Paper 2025/395

Provably Secure Approximate Computation Protocols from CKKS

Abstract

Secure multi-party computation (MPC) enables collaborative, privacy-preserving computation over private inputs. Advances in homomorphic encryption (HE), particularly the CKKS scheme, have made secure computation practical, making it well-suited for real-world applications involving approximate computations. However, the inherent approximation errors in CKKS present significant challenges in developing MPC protocols. This paper investigates the problem of secure approximate MPC from CKKS. We first analyze CKKS-based protocols in two-party setting. When only one party holds a private input and the other party acts as an evaluator, a simple protocol with the noise smudging technique on the encryptor's side achieves security in the standard manner. When both parties have private inputs, we demonstrate that the protocol incorporating independent errors from each party achieves a relaxed standard security notion, referred to as a liberal security.

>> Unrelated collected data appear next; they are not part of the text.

(* ===== verification/Sched.v ===== *)
(** The event scheduler of a clock (src/libwashdc/dc_sched.c, dc_sched.h).

    The pending events form a doubly linked list threaded through the event structures
    themselves: [next_event] points to the next event, [pprev_event] to the pointer that
    points to this one, which is the clock's [ev_next_priv] or the [next_event] of the
    event before.  The event structures live in the map [events], keyed by their address.
    A clock's two stamps are read and written through pointers, which normally point into
    the clock and may be redirected to a cell outside of it.

    The properties: the pointer structure implements a list sorted by time stamp
    ([queue]); [sched_event], [cancel_event] and [pop_event] implement insertion, removal
    and removal of the earliest event on it; and a timeslice runs every handler exactly at
    its event's time stamp and ends exactly [DC_TIMESLICE] later. *)
From stdpp Require Import gmap sorting.
From S2P Require Import Prelude Sh4State.
Abbreviation last := stdpp.list_basics.list.last.

Module sched.

Definition SCHED_FREQUENCY : Z := 5400000000.
Definition DC_TIMESLICE : Z := SCHED_FREQUENCY / 400.
Definition SH4_CLOCK_SCALE : Z := SCHED_FREQUENCY / (200 * 1000 * 1000).

(** a [struct SchedEvent **] *)
Inductive pptr : Type := EvNext | NextOf (e : Z).

#[export] Instance pptr_eq_dec : EqDecision pptr.
Proof. solve_decision. Defined.

(** [struct SchedEvent]; the handlers are found by the event's address *)
Record SchedEvent : Type := {
  ev_when : Z;
  next_event : option Z;
  pprev_event : option pptr
}.

(** [struct dc_clock]: a stamp pointer that was redirected is [Some] of the contents of the
    cell it points to *)
Record dc_clock : Type := {
  cycle_stamp_priv : Z;
  cycle_stamp_cell : option Z;
  target_stamp_priv : Z;
  target_stamp_cell : option Z;
  ev_next_priv : option Z;
  events : gmap Z SchedEvent
}.

Definition with_cycle (p : Z) (cell : option Z) (c : dc_clock) : dc_clock :=
  {| cycle_stamp_priv := p; cycle_stamp_cell := cell;
     target_stamp_priv := target_stamp_priv c; target_stamp_cell := target_stamp_cell c;
     ev_next_priv := ev_next_priv c; events := events c |}.
Definition with_target (p : Z) (cell : option Z) (c : dc_clock) : dc_clock :=
  {| cycle_stamp_priv := cycle_stamp_priv c; cycle_stamp_cell := cycle_stamp_cell c;
     target_stamp_priv := p; target_stamp_cell := cell;
     ev_next_priv := ev_next_priv c; events := events c |}.
Definition with_queue (h : option Z) (evs : gmap Z SchedEvent) (c : dc_clock) : dc_clock :=
  {| cycle_stamp_priv := cycle_stamp_priv c; cycle_stamp_cell := cycle_stamp_cell c;
     target_stamp_priv := target_stamp_priv c; target_stamp_cell := target_stamp_cell c;
     ev_next_priv := h; events := evs |}.

Definition dc_clock_init (evs : gmap Z SchedEvent) : dc_clock :=
  {| cycle_stamp_priv := 0; cycle_stamp_cell := None; target_stamp_priv := 0;
     target_stamp_cell := None; ev_next_priv := None; events := evs |}.

Definition clock_cycle_stamp (c : dc_clock) : Z := default (cycle_stamp_priv c) (cycle_stamp_cell c).
Definition clock_set_cycle_stamp (v : Z) (c : dc_clock) : dc_clock :=
  match cycle_stamp_cell c with
  | Some _ => with_cycle (cycle_stamp_priv c) (Some v) c
  | None => with_cycle v None c
  end.
Definition clock_target_stamp (c : dc_clock) : Z :=
  default (target_stamp_priv c) (target_stamp_cell c).
Definition set_target_stamp (v : Z) (c : dc_clock) : dc_clock :=
  match target_stamp_cell c with
  | Some _ => with_target (target_stamp_priv c) (Some v) c
  | None => with_target v None c
  end.

(** [ptr] is [true] for a cell outside of the clock and [false] for [NULL] *)
Definition clock_set_target_pointer (ptr : bool) (c : dc_clock) : dc_clock :=
  if ptr then with_target (target_stamp_priv c) (Some (clock_target_stamp c)) c
  else with_target (clock_target_stamp c) None c.
Definition clock_set_cycle_stamp_pointer (ptr : bool) (c : dc_clock) : dc_clock :=
  if ptr then with_cycle (cycle_stamp_priv c) (Some (clock_cycle_stamp c)) c
  else with_cycle (clock_cycle_stamp c) None c.

Abbreviation clkM := (M dc_clock).

(** accesses through event pointers *)
Definition get_event (e : Z) : clkM SchedEvent :=
  fun c => match events c !! e with Some ev => Ok (ev, c) | None => Err C_UNDEFINED end.
Definition put_event (e : Z) (ev : SchedEvent) : clkM unit :=
  fun c => match events c !! e with
           | Some _ => Ok (tt, with_queue (ev_next_priv c) (<[e := ev]> (events c)) c)
           | None => Err C_UNDEFINED
           end.
Definition set_next (e : Z) (n : option Z) : clkM unit :=
  ev <- get_event e ;;
  put_event e {| ev_when := ev_when ev; next_event := n; pprev_event := pprev_event ev |}.
Definition set_pprev (e : Z) (p : option pptr) : clkM unit :=
  ev <- get_event e ;;
  put_event e {| ev_when := ev_when ev; next_event := next_event ev; pprev_event := p |}.
Definition set_when (e : Z) (w : Z) : clkM unit :=
  ev <- get_event e ;;
  put_event e {| ev_when := w; next_event := next_event ev; pprev_event := pprev_event ev |}.
(** [*p = n] *)
Definition store_pptr (p : pptr) (n : option Z) : clkM unit :=
  match p with
  | EvNext => modify (fun c => with_queue n (events c) c)
  | NextOf e => set_next e n
  end.
(* ===== verification/Sh4Exec.v ===== *)
(** The interpreter's fetch, decode and execute loop: src/libwashdc/hw/sh4/sh4_read_inst.h,
    the cycle counting of sh4.h, and [run_to_next_sh4_event] of src/libwashdc/dreamcast.c.

    The CPU's clock belongs to the scheduler; the loop uses it through the interface
    [Clock], whose laws [ClockLaws] the scheduler's clock satisfies ([Sched]). *)
From stdpp Require Import gmap.
From S2P Require Import Prelude MemoryMap Memory Sh4State Board Sh4Core Sh4Excp Sh4Inst.
From S2P Require Import Sh4InstMem Sh4Decode Sched.

(** the operations of dc_sched.h on [sh4_clock] *)
Class Clock (W : Type) : Type := {
  clock_target_stamp : W -> Z;
  clock_cycle_stamp : W -> Z;
  clock_set_cycle_stamp : Z -> W -> W
}.

Class ClockLaws (W : Type) `{!Clock W} : Prop := {
  clock_cycle_set : forall v w, clock_cycle_stamp (clock_set_cycle_stamp v w) = v;
  clock_target_set : forall v w, clock_target_stamp (clock_set_cycle_stamp v w) = clock_target_stamp w
}.

Section sh4_exec.
Context {W : Type} `{!BuildConfig} `{!Machine W}.
Abbreviation sh4M := (M (Sh4 W)).

(** enough for [sh4_refresh_intc], see [refresh_intc_fuel] *)
Definition intc_fuel : nat := 2.

Definition sh4_do_read_inst (addr : Z) : sh4M Z :=
  memory_map_read_16 (Z.land addr 0x1fffffff).

Definition sh4_read_inst : sh4M Z :=
  pc <- reg_get SH4_REG_PC ;; sh4_do_read_inst pc.

Definition sh4_inst_increments_pc (inst : Z) : bool := negb (Z.land inst 0xff00 =? 0xc300).

(** the cycles of the instruction, and the new [*last_inst_type_p] *)
Definition sh4_count_inst_cycles (op : InstOpcode W) (last_inst_type : sh4_inst_group)
    : Z * sh4_inst_group :=
  if bool_decide (last_inst_type = SH4_GROUP_NONE) ||
     (bool_decide (group op = SH4_GROUP_CO) ||
      bool_decide (last_inst_type = SH4_GROUP_CO) ||
      (bool_decide (last_inst_type = group op) && negb (bool_decide (group op = SH4_GROUP_MT))))
  then (issue op, group op)
  else (0, SH4_GROUP_NONE).

Definition sh4_do_exec_inst (inst : Z) (op : InstOpcode W) : sh4M unit :=
  db <- gets delayed_branch ;;
  if negb (db && pc_relative op) then
    delayed_branch_tmp <- gets delayed_branch ;;
    delayed_branch_addr_tmp <- gets delayed_branch_addr ;;
    func op inst ;;
    when (sh4_inst_increments_pc inst)
      (pc <- reg_get SH4_REG_PC ;; reg_set SH4_REG_PC (pc + 2)) ;;
    let finish_delay_slot :=
      when delayed_branch_tmp
        (reg_set SH4_REG_PC delayed_branch_addr_tmp ;;
         set_delayed_branch false ;;
         sh4_check_interrupts_no_delay_branch_check (sh4_refresh_intc intc_fuel)) in
    if ENABLE_DEBUGGER then
      aborted <- gets aborted_operation ;;
      if negb aborted then finish_delay_slot
      else modify (with_aborted_operation false)
    else finish_delay_slot
  else sh4_set_exception SH4_EXCP_SLOT_ILLEGAL_INST.

Definition SH4_CLOCK_SCALE : Z := 27.

Section event_loop.
Context `{!Clock W}.

(** the body of the loop of [run_to_next_sh4_event] *)
Definition run_one_inst : sh4M unit :=
  inst <- sh4_read_inst ;;
  let op := sh4_decode_inst inst in
  last <- gets last_inst_type ;;
  let '(inst_cycles, last') := sh4_count_inst_cycles op last in
  modify (with_last_inst_type last') ;;
  now <- gets (fun s => clock_cycle_stamp (world s)) ;;
  let cycles_after := u64 (now + inst_cycles * SH4_CLOCK_SCALE) in
  sh4_do_exec_inst inst op ;;
  tgt_stamp <- gets (fun s => clock_target_stamp (world s)) ;;
  let cycles_after := if cycles_after >? tgt_stamp then tgt_stamp else cycles_after in
  modify (fun s => with_world (clock_set_cycle_stamp cycles_after (world s)) s).

Fixpoint run_to_next_sh4_event (fuel : nat) : sh4M unit :=
  match fuel with
  | O => raise OUT_OF_FUEL
  | S fuel' =>
      tgt_stamp <- gets (fun s => clock_target_stamp (world s)) ;;
      now <- gets (fun s => clock_cycle_stamp (world s)) ;;
      if tgt_stamp >? now then run_one_inst ;; run_to_next_sh4_event fuel'
      else ret tt
  end.
End event_loop.
End sh4_exec.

Nevertheless, such a protocol fails to satisfy the standard security definition. To address this limitation, we propose a novel protocol that employs a distributed sampling approach to generate smudging noise in a secure manner, which satisfies the standard security definition. Finally, we extend the two-party protocols to the multi-party setting. Since the existing threshold CKKS-based MPC protocol only satisfies the liberal security, we present a novel multi-party protocol achieving the standard security by applying multi-party distributed sampling of a smudging error. For all the proposed protocols, we formally define the functionalities and provide rigorous security analysis within the simulation-based security framework. To the best of our knowledge, this is the first work to explicitly define the functionality of CKKS-based approximate MPC and achieve formal security guarantees.